-- Problem details --
From the line containing "(** ** Sessions and statistics as JSON *)" down to the last line of the material, return those lines verbatim and only those.

-- Information --
(* ===== verification/Server.v ===== *)
(** * The datastore server

    The HTTP handlers of the session manager ([sessions/manager.go]) and of the
    registration API ([registration/registration.go]), the client of the
    former ([sessions/client.go]), and the server that [cmd/wig/api.go] puts
    together: its access rules, its authentication, its routes.  Then who can
    change the datastore. *)

From Stdlib Require Import Ascii.
From S2P Require Import Prelude GoStrings Sql SqlText Sqlite Net Model Crud CrudSpec CrudLog CrudLogSpec Follow Gateway Sessions Registration Effects Http Api RemoteLog.
Local Open Scope string_scope.
Local Open Scope Z_scope.

(** ** The state of a server: the datastore and the session finder *)
Abbreviation server := (logdb * finder)%type (only parsing).

(** A call of the session manager, on the database and the finder. *)
Definition on_sessions {A} (m : M (db * finder) A) : M server A := λ s,
  match m (ld_db s.1, s.2) with (r, (d, f)) => (r, (LogDb d (ld_pubsub s.1), f)) end.

(** ** Sessions and statistics as JSON *)
Definition unmarshal_PeerStats (j : json) : res PeerStats :=
  match j with
  | JNull => Ok (mkPeerStats "" 0 0 0 "")
  | JObj l =>
      pk ← get_str (jfield l "public_key");
      ht ← get_time (jfield l "last_handshake_time");
      rx ← get_int (jfield l "rx_bytes");
      tx ← get_int (jfield l "tx_bytes");
      ep ← get_str (jfield l "endpoint");
      mret (mkPeerStats pk ht rx tx ep)
  | _ => Err json_type_error
  end.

-- Exercise output --
(** ** Sessions and statistics as JSON *)
Definition unmarshal_PeerStats (j : json) : res PeerStats :=
  match j with
  | JNull => Ok (mkPeerStats "" 0 0 0 "")
  | JObj l =>
      pk ← get_str (jfield l "public_key");
      ht ← get_time (jfield l "last_handshake_time");
      rx ← get_int (jfield l "rx_bytes");
      tx ← get_int (jfield l "tx_bytes");
      ep ← get_str (jfield l "endpoint");
      mret (mkPeerStats pk ht rx tx ep)
  | _ => Err json_type_error
  end.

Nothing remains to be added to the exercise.